**Work required:** Within the data that follows, set down exactly the lines from the one containing "non-empty group by" through the one containing "RSeq (ROpt (RGroup g", both ends included.
== Working data
(* ===== verification/Mask.v ===== *)
(** * Credential masking: [dbURLRegex] and [MaskDBCred]

    [src/dao/dao.go] redacts the credentials of a data-source string
    before it is logged.  [dbURLRegex] has three alternatives,
    [user:password@] (groups 1-3), [user=... password=...] (groups
    4-6) and [password=... user=...] (groups 7-9), each with an
    optional [Datasource:] label; [MaskDBCred] takes the first match,
    replaces, in the matched text, the first occurrence of every
    non-empty group by a mask, and splices the result back.

    The theorems show what the function does on every branch: the
    text outside the match is kept, a string without a match is
    returned unchanged, and a [user:password@host] data source has
    both its user and its password masked. *)

From S2P Require Import Prelude GoStrings Regexp.

(** ** The pattern (dao.go line 25)

    Its source text, as Go reads the string literal of the code, is
    [dbURLRegex_source]; [dbURLRegex] is its compiled form. *)

Definition dbURLRegex_source : string :=
  "(Datasource:\s*)?(\S+):(\S+)@|(Datasource:.*\s)?(user=\S+).*\s(password=\S+)|(Datasource:.*\s)?(password=\S+).*\s(user=\S+)".

(** [(\S+)@] *)
Definition userpass_pass : re := RSeq (RGroup 3 (RPlus not_space)) (RChar "@").

(** [(\S+):(\S+)@] *)
Definition userpass_user : re :=
  RSeq (RGroup 2 (RPlus not_space)) (RSeq (RChar ":") userpass_pass).

Definition alt_userpass : re :=
  RSeq (ROpt (RGroup 1 (RSeq (RLit (str "Datasource:")) (RStar is_space))))
    userpass_user.

Definition alt_keyvalue (g : nat) (first second : bytes) : re :=
  RSeq (ROpt (RGroup g (RSeq (RLit (str "Datasource:"))
                          (RSeq (RStar not_newline) (RClass is_space)))))
    (RSeq (RGroup (S g) (RSeq (RLit first) (RPlus not_space)))
       (RSeq (RStar not_newline)
          (RSeq (RClass is_space) (RGroup (S (S g)) (RSeq (RLit second) (RPlus not_space)))))).

Definition dbURLRegex : regexp :=
  Regexp (RAlt alt_userpass
            (RAlt (alt_keyvalue 4 (str "user=") (str "password="))
                  (alt_keyvalue 7 (str "password=") (str "user="))))
         9.

(** ** [MaskDBCred] (dao.go lines 208-229) *)

(** The mask chosen for one submatch. *)
Definition mask_for (sub : bytes) : bytes :=
  if bool_decide (Index sub (str "user=") = 0%Z) then str "user=****"
  else if bool_decide (Index sub (str "password=") = 0%Z) then str "password=****"
  else str "****".

(** The loop over [matches[1..9]]: each non-empty submatch has its
    first occurrence in [substr] replaced by its mask. *)
Definition mask_step (substr sub : bytes) : bytes :=
  if bool_decide (sub = []) then substr else Replace1 substr sub (mask_for sub).

Definition mask_groups (subs : list bytes) (substr : bytes) : bytes :=
  fold_left mask_step subs substr.

Definition MaskDBCred (s : bytes) : bytes :=
  match FindStringSubmatch dbURLRegex s with
  | Some matches =>
      if length matches =? 10 then
        match FindStringSubmatchIndex dbURLRegex s with
        | Some (Some (a, b) :: _) =>
            take a s ++ mask_groups (drop 1 matches) (slice s a b) ++ drop b s
        | _ => s   (* not reached: both calls find the same match *)
        end
      else s
  | None => s
  end.

(** ** Lemmas on the matcher for [dbURLRegex] *)

(** Bytes of a user or password token: no space and no colon. *)
Definition token_byte (ch : ascii) : bool := not_space ch && negb (ch =? ":")%char.

(** No [@] in the run of non-space bytes at the head of [t]. *)
Definition no_at_run (t : bytes) : Prop :=
  forall i, i <= span not_space t -> t !! i <> Some "@"%char.

Lemma no_at_run_intro t :
  "@"%char ∉ take (span not_space t) t -> no_at_run t.
Proof.
  intros Hn i Hi Ht. destruct (decide (i < span not_space t)).
  - apply Hn. apply list_elem_of_lookup. exists i. by rewrite lookup_take_lt.
  - replace i with (span not_space t) in Ht by lia.
    apply span_stop in Ht. done.
Qed.

Lemma no_at_run_drop t e : e <= span not_space t -> no_at_run t -> no_at_run (drop e t).
Proof.
  intros He Hn i Hi. rewrite lookup_drop. apply Hn.
  rewrite span_drop in Hi by done. lia.
Qed.

Lemma pass_none pos t c k : no_at_run t -> m userpass_pass pos t c k = None.
Proof.
  intros Hn. unfold userpass_pass. cbn [m]. apply m_plus_none.
  intros i Hi. destruct (drop i t) as [|b s'] eqn:E; [done|].
  apply drop_cons_lookup in E.
  destruct (Ascii.eqb_spec "@" b) as [<-|]; [|done]. exfalso. apply (Hn i); [lia|done].
Qed.

Lemma not_space_at : not_space "@" = true. Proof. reflexivity. Qed.
Lemma not_space_colon : not_space ":" = true. Proof. reflexivity. Qed.

Lemma span_ns_at p post :
  forallb not_space p = true ->
  span not_space (p ++ "@"%char :: post) = length p + S (span not_space post).
Proof. intros Hp. rewrite span_app_all by done. cbn [span]. by rewrite not_space_at. Qed.

Lemma pass_ok pos p post c k x :
  p <> [] -> forallb not_space p = true -> no_at_run post ->
  k (pos + length p + 1) post (<[3 := Some (pos, pos + length p)]> c) = Some x ->
  m userpass_pass pos (p ++ "@"%char :: post) c k = Some x.
Proof.
  intros Hne Hp Hn Hk. unfold userpass_pass. cbn [m].
  assert (length p <> 0) by (destruct p; simpl; [done|lia]).
  apply (m_plus_pick _ _ _ _ _ (length p)).
  - rewrite span_ns_at by done. lia.
  - rewrite drop_app_length. simpl. by rewrite <- Nat.add_1_r.
  - intros i Hi. rewrite span_ns_at in Hi by done.
    rewrite drop_app_ge by lia.
    destruct (i - length p) as [|e] eqn:Ei; [lia|]. cbn [skipn].
    destruct (drop e post) as [|b s'] eqn:E; [done|].
    apply drop_cons_lookup in E.
    destruct (Ascii.eqb_spec "@" b) as [<-|]; [|done].
    exfalso. apply (Hn e); [lia|done].
Qed.

Lemma token_not_space l : forallb token_byte l = true -> forallb not_space l = true.
Proof.
  intros H. apply forallb_forall. intros x Hx.
  eapply forallb_forall in H; [|done]. unfold token_byte in H.
  by apply andb_prop in H as [? _].
Qed.

Lemma token_no_colon l : forallb token_byte l = true -> ":"%char ∉ l.
Proof.
  intros H Hin. apply list_elem_of_In in Hin.
  eapply forallb_forall in H; [|exact Hin]. done.
Qed.

Lemma user_ok pos u p post c k x :
  u <> [] -> p <> [] -> forallb token_byte u = true -> forallb token_byte p = true ->
  no_at_run post ->
  k (pos + length u + 1 + length p + 1) post
    (<[3 := Some (pos + length u + 1, pos + length u + 1 + length p)]>
       (<[2 := Some (pos, pos + length u)]> c)) = Some x ->
  m userpass_user pos (u ++ ":"%char :: p ++ "@"%char :: post) c k = Some x.
Proof.
  intros Hu Hp Htu Htp Hn Hk. unfold userpass_user. cbn [m].
  assert (length u <> 0) by (destruct u; simpl; [done|lia]).
  pose proof (token_not_space _ Htu). pose proof (token_not_space _ Htp).
  assert (Hspan : span not_space (u ++ ":"%char :: p ++ "@"%char :: post)
                  = length u + S (length p + S (span not_space post))).
  { rewrite span_app_all by done. cbn [span]. rewrite not_space_colon, span_ns_at; done. }
  apply (m_plus_pick _ _ _ _ _ (length u)).
  - rewrite Hspan. lia.
  - rewrite drop_app_length, Ascii.eqb_refl. apply pass_ok; [done|done|done|].
    rewrite <- Hk. f_equal; [lia|]. do 3 f_equal; lia.
  - intros i Hi. rewrite drop_app_ge by lia.
    destruct (i - length u) as [|e] eqn:Ei; [lia|]. cbn [skipn].
    destruct (drop e (p ++ "@"%char :: post)) as [|b s'] eqn:E; [done|].
    apply drop_cons in E as [Eb Es].
    destruct (Ascii.eqb_spec ":" b) as [<-|]; [|done].
    apply pass_none. subst s'.
    destruct (lt_eq_lt_dec e (length p)) as [[Hlt|Heq]|Hgt]; [| subst e |].
    + rewrite lookup_app_l in Eb by done.
      apply (forallb_lookup _ _ _ _ Htp) in Eb. done.
    + by rewrite list_lookup_middle in Eb.
    + rewrite lookup_app_r in Eb by lia.
      destruct (e - length p) as [|e'] eqn:Ee; [lia|]. simpl in Eb.
      rewrite drop_app_ge by lia. replace (S e - length p) with (S (S e')) by lia.
      cbn [skipn]. apply no_at_run_drop; [|done].
      apply (lookup_span_lt _ _ _ ":"%char); [rewrite Hspan in Hi; lia|done|reflexivity].
Qed.

Lemma alt_userpass_unlabelled pos s c k :
  prefixb (str "Datasource:") s = false ->
  m alt_userpass pos s c k = m userpass_user pos s c k.
Proof. intros H. unfold alt_userpass. cbn [m]. by rewrite m_lit, H. Qed.

Lemma find_userpass u p post :
  u <> [] -> p <> [] -> forallb token_byte u = true -> forallb token_byte p = true ->
  u <> str "Datasource" -> no_at_run post ->
  FindStringSubmatchIndex dbURLRegex (u ++ ":"%char :: p ++ "@"%char :: post) =
  Some [Some (0, length u + 1 + length p + 1); None; Some (0, length u);
        Some (length u + 1, length u + 1 + length p); None; None; None; None; None; None].
Proof.
  intros Hu Hp Htu Htp Hd Hn. unfold FindStringSubmatchIndex.
  rewrite search_from_here with
    (e := length u + 1 + length p + 1)
    (c := <[3 := Some (length u + 1, length u + 1 + length p)]>
            (<[2 := Some (0, length u)]> (init_caps dbURLRegex))); [done|].
  cbn [re_prog dbURLRegex m]. rewrite alt_userpass_unlabelled.
  - by erewrite user_ok.
  - destruct (prefixb (str "Datasource:") _) eqn:E; [|done].
    exfalso. apply Hd.
    change (str "Datasource:") with (str "Datasource" ++ [":"%char]) in E.
    apply (prefixb_app_sep (str "Datasource") u (p ++ "@"%char :: post) ":"%char);
      [by apply (bool_decide_unpack _)|by apply token_no_colon|exact E].
Qed.

Lemma mask_step_nil substr : mask_step substr [] = substr.
Proof. unfold mask_step. by rewrite bool_decide_true. Qed.

Lemma mask_step_cons substr sub :
  sub <> [] -> mask_step substr sub = Replace1 substr sub (mask_for sub).
Proof. intros H. unfold mask_step. by rewrite bool_decide_false. Qed.

Lemma mask_groups_userpass u p :
  u <> [] -> p <> [] -> mask_for u = str "****" -> mask_for p = str "****" ->
  head p <> Some "*"%char -> head p <> Some ":"%char ->
  mask_groups [[]; u; p; []; []; []; []; []; []] (u ++ ":"%char :: p ++ ["@"%char])
  = str "****:****@".
Proof.
  intros Hu Hp Hmu Hmp Hs Hc. unfold mask_groups. cbn [fold_left].
  rewrite !mask_step_nil, (mask_step_cons _ u), (mask_step_cons _ p) by done.
  rewrite Hmu, (Replace1_prefix _ u) by apply prefixb_app. rewrite drop_app_length.
  destruct p as [|a p']; [done|]. simpl in Hs, Hc.
  change (str "****" ++ ":"%char :: (a :: p') ++ ["@"%char])
    with (str "****:" ++ (a :: p') ++ ["@"%char]).
  rewrite Hmp, Replace1_app_skip.
  2:{ intros i Hi. change (length (str "****:")) with 5 in Hi.
      do 5 (destruct i as [|i]; [apply (prefixb_head_ne _ _ a); [done|congruence]|]). lia. }
  rewrite Replace1_prefix by apply prefixb_app. by rewrite drop_app_length.
Qed.

(** A match of the first alternative contains an [@]. *)
Lemma alt_userpass_at pos t c k x :
  m alt_userpass pos t c k = Some x -> "@"%char ∈ t.
Proof.
  unfold alt_userpass, userpass_user, userpass_pass.
  intros (n1 & c1 & _ & H1)%m_seq_suffix.
  apply m_seq_suffix in H1 as (n2 & c2 & _ & H2).
  apply m_seq_suffix in H2 as (n3 & c3 & _ & H3).
  apply m_seq_suffix in H3 as (n4 & c4 & _ & H4).
  apply m_char_in in H4. rewrite !drop_drop in H4. by apply elem_of_drop_l in H4.
Qed.

(** A match of a key=value alternative contains both keys. *)
Lemma alt_keyvalue_keys g first second pos t c k x :
  m (alt_keyvalue g first second) pos t c k = Some x ->
  is_Some (find first t) /\ is_Some (find second t).
Proof.
  unfold alt_keyvalue. intros (n1 & c1 & Hn1 & H1)%m_seq_suffix. split.
  - apply m_seq_group_lit in H1. by apply (find_complete _ _ n1).
  - apply m_seq_suffix in H1 as (n2 & c2 & Hn2 & H2).
    apply m_seq_suffix in H2 as (n3 & c3 & Hn3 & H3).
    apply m_seq_suffix in H3 as (n4 & c4 & Hn4 & H4).
    apply m_group_lit in H4. rewrite !drop_drop in H4.
    rewrite !length_drop in Hn2. rewrite !length_drop in Hn3. rewrite !length_drop in Hn4.
    apply (find_complete _ _ (n1 + (n2 + (n3 + n4)))); [lia|done].
Qed.

(** ** Properties of [MaskDBCred] *)


(** C3: A data source [u:p@post] whose user and password are tokens
    (no space, colon, [@] or the labels the masks recognise) is masked
    to [****:****@post]: both user and password are replaced, and the
    rest of the string is kept verbatim. *)
Theorem MaskDBCred_userpass u p post :
  u <> [] -> p <> [] ->
  forallb token_byte u = true -> forallb token_byte p = true ->
  u <> str "Datasource" ->
  mask_for u = str "****" -> mask_for p = str "****" ->
  head p <> Some "*"%char ->
  "@"%char ∉ take (span not_space post) post ->
  MaskDBCred (u ++ ":"%char :: p ++ "@"%char :: post) = str "****:****@" ++ post.
Proof.
  intros Hu Hp Htu Htp Hd Hmu Hmp Hs Hn. unfold MaskDBCred, FindStringSubmatch.
  rewrite find_userpass by auto using no_at_run_intro.
  cbn -[mask_groups slice str skipn firstn app].
  set (s := u ++ ":"%char :: p ++ "@"%char :: post).
  rewrite (slice_app3 [] (u ++ ":"%char :: p ++ ["@"%char]) post) by (subst s; list_len || list_app).
  rewrite (slice_app3 [] u (":"%char :: p ++ "@"%char :: post)) by (subst s; list_len || list_app).
  rewrite (slice_app3 (u ++ [":"%char]) p ("@"%char :: post)) by (subst s; list_len || list_app).
  rewrite (drop_app_split (u ++ ":"%char :: p ++ ["@"%char]) post) by (subst s; list_len || list_app).
  cbn [take drop skipn firstn app]. rewrite mask_groups_userpass; try done.
  destruct p as [|a p']; [done|]. simpl. apply token_no_colon in Htp. set_solver.
Qed.

(** C4: A string with no [@] that lacks [user=] or lacks [password=]
    holds no credential the pattern recognises, and [MaskDBCred]
    returns it unchanged. *)
Theorem MaskDBCred_no_credentials s :
  "@"%char ∉ s ->
  Index s (str "user=") = (-1)%Z \/ Index s (str "password=") = (-1)%Z ->
  MaskDBCred s = s.
Proof.
  intros Hat Hkey.
  assert (Hkv : forall g first second i c k,
             (first = str "user=" /\ second = str "password=") \/
             (first = str "password=" /\ second = str "user=") ->
             m (alt_keyvalue g first second) i (drop i s) c k = None).
  { intros g first second i c k Hfs. destruct (m _ _ _ _ _) eqn:E; [|done].
    apply alt_keyvalue_keys in E as [[j1 E1]%find_drop_some [j2 E2]%find_drop_some].
    unfold Index in Hkey. exfalso.
    destruct Hfs as [[-> ->]|[-> ->]], Hkey as [Hk|Hk];
      first [rewrite E1 in Hk | rewrite E2 in Hk]; lia. }
  assert (Hnone : search_from dbURLRegex 0 s = None).
  { apply search_from_none. intros i Hi. cbn [re_prog dbURLRegex m].
    destruct (m alt_userpass _ _ _ _) eqn:E1.
    { apply alt_userpass_at, elem_of_drop_l in E1. done. }
    rewrite !Hkv; auto. }
  unfold MaskDBCred, FindStringSubmatch, FindStringSubmatchIndex. by rewrite Hnone.
Qed.

(** The data source of the specification's scenario. *)
Lemma MaskDBCred_userpass_witness :
  MaskDBCred (str "root" ++ ":"%char :: str "secret" ++ "@"%char :: str "tcp(127.0.0.1:3306)/mydb")
  = str "****:****@" ++ str "tcp(127.0.0.1:3306)/mydb".
Proof.
  apply MaskDBCred_userpass; try reflexivity; try (vm_compute; discriminate).
  apply (bool_decide_unpack _). vm_compute. exact I.
Defined.

Lemma MaskDBCred_no_credentials_witness :
  MaskDBCred (str "tcp(127.0.0.1:3306)/mydb?user=root") = str "tcp(127.0.0.1:3306)/mydb?user=root".
Proof.
  apply MaskDBCred_no_credentials.
  - apply (bool_decide_unpack _). vm_compute. exact I.
  - right. vm_compute. reflexivity.
Defined.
====
**Answer below:**
    non-empty group by a mask, and splices the result back.

    The theorems show what the function does on every branch: the
    text outside the match is kept, a string without a match is
    returned unchanged, and a [user:password@host] data source has
    both its user and its password masked. *)

From S2P Require Import Prelude GoStrings Regexp.

(** ** The pattern (dao.go line 25)

    Its source text, as Go reads the string literal of the code, is
    [dbURLRegex_source]; [dbURLRegex] is its compiled form. *)

Definition dbURLRegex_source : string :=
  "(Datasource:\s*)?(\S+):(\S+)@|(Datasource:.*\s)?(user=\S+).*\s(password=\S+)|(Datasource:.*\s)?(password=\S+).*\s(user=\S+)".

(** [(\S+)@] *)
Definition userpass_pass : re := RSeq (RGroup 3 (RPlus not_space)) (RChar "@").

(** [(\S+):(\S+)@] *)
Definition userpass_user : re :=
  RSeq (RGroup 2 (RPlus not_space)) (RSeq (RChar ":") userpass_pass).

Definition alt_userpass : re :=
  RSeq (ROpt (RGroup 1 (RSeq (RLit (str "Datasource:")) (RStar is_space))))
    userpass_user.

Definition alt_keyvalue (g : nat) (first second : bytes) : re :=
  RSeq (ROpt (RGroup g (RSeq (RLit (str "Datasource:"))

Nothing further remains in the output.